Crisis de maestros, un problema despreciado
En 1928, José Carlos Mariátegui posaba su mirada sobre un gran problema: la crisis de maestros. Desde su perspectiva, la regla era toparse con profesores que contagiaran mediocridad, en términos intelectuales, al estudiantado.
No pasaba únicamente por un cuestionamiento a su falta de preparación, al archiconocido caso del docente sin dominio ni aprecio por la materia. Esto era un mal que le molestaba; sin embargo, no era lo único relevante. Había también la necesidad de censurar su nulo aporte al espíritu crítico del alumno, condenándolo a ser un sujeto sin madurez ni razón independiente. Como si esto fuera poco, esos educadores no estaban en condiciones de ser considerados ejemplares desde un punto de vista moral. Así, a sus escasos conocimientos e inexistente invitación al pensamiento, se sumaba la indecencia.
No es lo mismo ser maestro que guía, facilitador o auxiliar de conocimientos. Yo aludo a una relación de carácter vertical, basada en el respeto intelectual y que cuenta con la vida como asociación ineludible. Porque, en estas circunstancias, no tengo interés de razonar sobre aquellos mortales que nos enseñan tan bien a sumar o, por ejemplo, recitar, si alguien hace todavía esto, sin ninguna conexión con la existencia.
Un educador como el que procuro describir no se queda en ese plano. La huella que nos deja rebasa lo académico superando los dominios en donde, inicialmente, no se hallaba él sino llamado a ceñirse. Por consiguiente, tomo la palabra para referirme a los docentes que, con sus clases, retos, actitudes e intervenciones públicas, nos incitan al perfeccionamiento.
Infortunadamente, hay poca gente que mueve a esa clase de progreso personal. Tenemos docentes que despiertan enorme interés por una profesión, confirmando la vocación de varios sujetos, lo cual no es algo menor. El punto es que nuestra vida no se reduce a esa dimensión. Sentir apego a una carrera, sin duda, sirve de mucho; no obstante, cabe asimismo mirar para otro lado. Pues bien, al hacerlo, cuando la realidad nos interpela con preguntas que no pueden ser contestadas según el programa o plan de estudios, podríamos precisar entonces del maestro. Es posible que nunca se hubiese pronunciado sobre nada similar. Pese a ello, su recuerdo viene acompañado de principios, reflexiones amplias e ideas generales, que pueden orientarnos para tomar una decisión. Le deberemos esa deliberación previa, ese mandato que nos imponemos a nosotros mismos para pensar antes de hablar, elegir, obedecer o desacatar. Una influencia de tal naturaleza merece el mayor agradecimiento.
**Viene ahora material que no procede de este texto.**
(** The characters outside ASCII whose lower-case, respectively upper-case,
    form holds an ASCII character, with that form: U+0130 and the Kelvin
    sign; the sharp s, the dotless i, the long s, the ligatures and the
    letters that decompose into an ASCII letter and a mark. *)
Definition CaseTable := list (string * string).

Definition lowerTable : CaseTable :=
  Eval vm_compute in
    [(utf8 0x130, "i" +:+ utf8 0x307); (utf8 0x212A, "k")].

Definition upperTable : CaseTable :=
  Eval vm_compute in
    [(utf8 0xDF, "SS"); (utf8 0x131, "I"); (utf8 0x149, utf8 0x2BC +:+ "N");
     (utf8 0x17F, "S"); (utf8 0x1F0, "J" +:+ utf8 0x30C);
     (utf8 0x1E96, "H" +:+ utf8 0x331); (utf8 0x1E97, "T" +:+ utf8 0x308);
     (utf8 0x1E98, "W" +:+ utf8 0x30A); (utf8 0x1E99, "Y" +:+ utf8 0x30A);
     (utf8 0x1E9A, "A" +:+ utf8 0x2BE);
     (utf8 0xFB00, "FF"); (utf8 0xFB01, "FI"); (utf8 0xFB02, "FL");
     (utf8 0xFB03, "FFI"); (utf8 0xFB04, "FFL"); (utf8 0xFB05, "ST"); (utf8 0xFB06, "ST")].

Fixpoint lookupPrefix (table : CaseTable) (s : string) : option (nat * string) :=
  match table with
  | [] => None
  | (key, image) :: rest =>
      if startsWith s key then Some (String.length key, image) else lookupPrefix rest s
  end.

(** A case conversion: a character of the table is replaced by its form
    there, an ASCII letter goes by [f], and any other character is left as
    it is. Of the characters left as they are, JavaScript changes some into
    another character outside ASCII; none becomes, or comes to hold, an
    ASCII character, so that the result compares with ASCII text, as a whole
    or as a prefix, the way the result in JavaScript does. [skip] counts the
    bytes still to pass over of a character found in the table. *)
Fixpoint mapCase (table : CaseTable) (f : ascii → ascii) (skip : nat) (s : string)
    : string :=
  match s with
  | EmptyString => EmptyString
  | String c s' =>
      match skip with
      | S k => mapCase table f k s'
      | 0 =>
          match lookupPrefix table s with
          | Some (n, image) => image +:+ mapCase table f (n - 1) s'
          | None => String (f c) (mapCase table f 0 s')
          end
      end
  end.

Definition toLowerCase (s : string) : string := mapCase lowerTable lowerChar 0 s.
Definition toUpperCase (s : string) : string := mapCase upperTable upperChar 0 s.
En una bella reflexión que se publicó el año 2000, Hans-Georg Gadamer escribió sobre un magnífico par de palabras: agradecer y pensar. Ambos verbos tenían que ver con un fenómeno excedente. Había otra persona que recibía nuestra gratitud o pensamiento; no se trata de ejercicios encadenados a la soledad. Su razón de ser estriba en la comunicación, pero no para recibir alguna gentileza de vuelta.
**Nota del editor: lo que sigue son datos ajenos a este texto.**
(** * View resolution of express: lib/view.js

    A shallow embedding of the [View] class: extension inference, lazy
    binding of the rendering engine in the shared [engines] registry, lookup
    of the view file over the configured roots, and the render delegate.

    The class runs against three services of the host, none of which is part
    of the library: Node's [path] module, [fs.statSync] and [require].  The
    first is modelled in [Module Path] (POSIX flavour); the other two are
    fields of a [Host] record, and every call to them is recorded in the
    [World] the computation threads through.  A [Process] is a host together
    with the state of its working directory: [process.cwd()], which
    [path.resolve] calls behind relative paths, throws once that directory
    is gone.  The class is written over processes; a statement about a host
    [h] is about the process [live h], whose working directory is there. *)

From Stdlib Require Import String Ascii List Bool Arith Lia.
From stdpp Require Import base option gmap strings.
Import ListNotations.

Local Open Scope string_scope.
Local Open Scope list_scope.

(** ** Node's [path] module, POSIX flavour

    [view.js] imports [dirname], [basename], [extname], [join] and [resolve].
    Paths are JavaScript strings; [/] is the only separator. *)

Module Path.

Definition is_slash (c : ascii) : bool := Ascii.eqb c "/".
Definition is_dot (c : ascii) : bool := Ascii.eqb c ".".

Definition isAbsolute (p : string) : bool :=
  match p with
  | String c _ => is_slash c
  | EmptyString => false
  end.

Definition endsWithSlash (p : string) : bool :=
  match rev (list_ascii_of_string p) with
  | c :: _ => is_slash c
  | [] => false
  end.

(** [p.split('/')]: the text between separators, empty pieces included. *)
Fixpoint segments (p : string) : list string :=
  match p with
  | EmptyString => [EmptyString]
  | String c p' =>
      if is_slash c then EmptyString :: segments p'
      else match segments p' with
           | seg :: rest => String c seg :: rest
           | [] => [String c EmptyString]
           end
  end.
Dar las gracias, tal como decir lo que pensamos, jamás debería provocar ningún tipo de forzosa reciprocidad. En épocas adversas para proceder de este modo, hacerlo se puede presentar como una insuperable evidencia del buen trabajo que hizo un profesor. Eso es lo que conseguiría un maestro y, además, deberíamos agradecer: enseñarnos a pensar de tal modo que nos ayude a tener una vida agradable, enriquecida por el conocimiento e iluminada por la ética. Lo requiere todo alumno; debería ser anhelado por cualquier sociedad.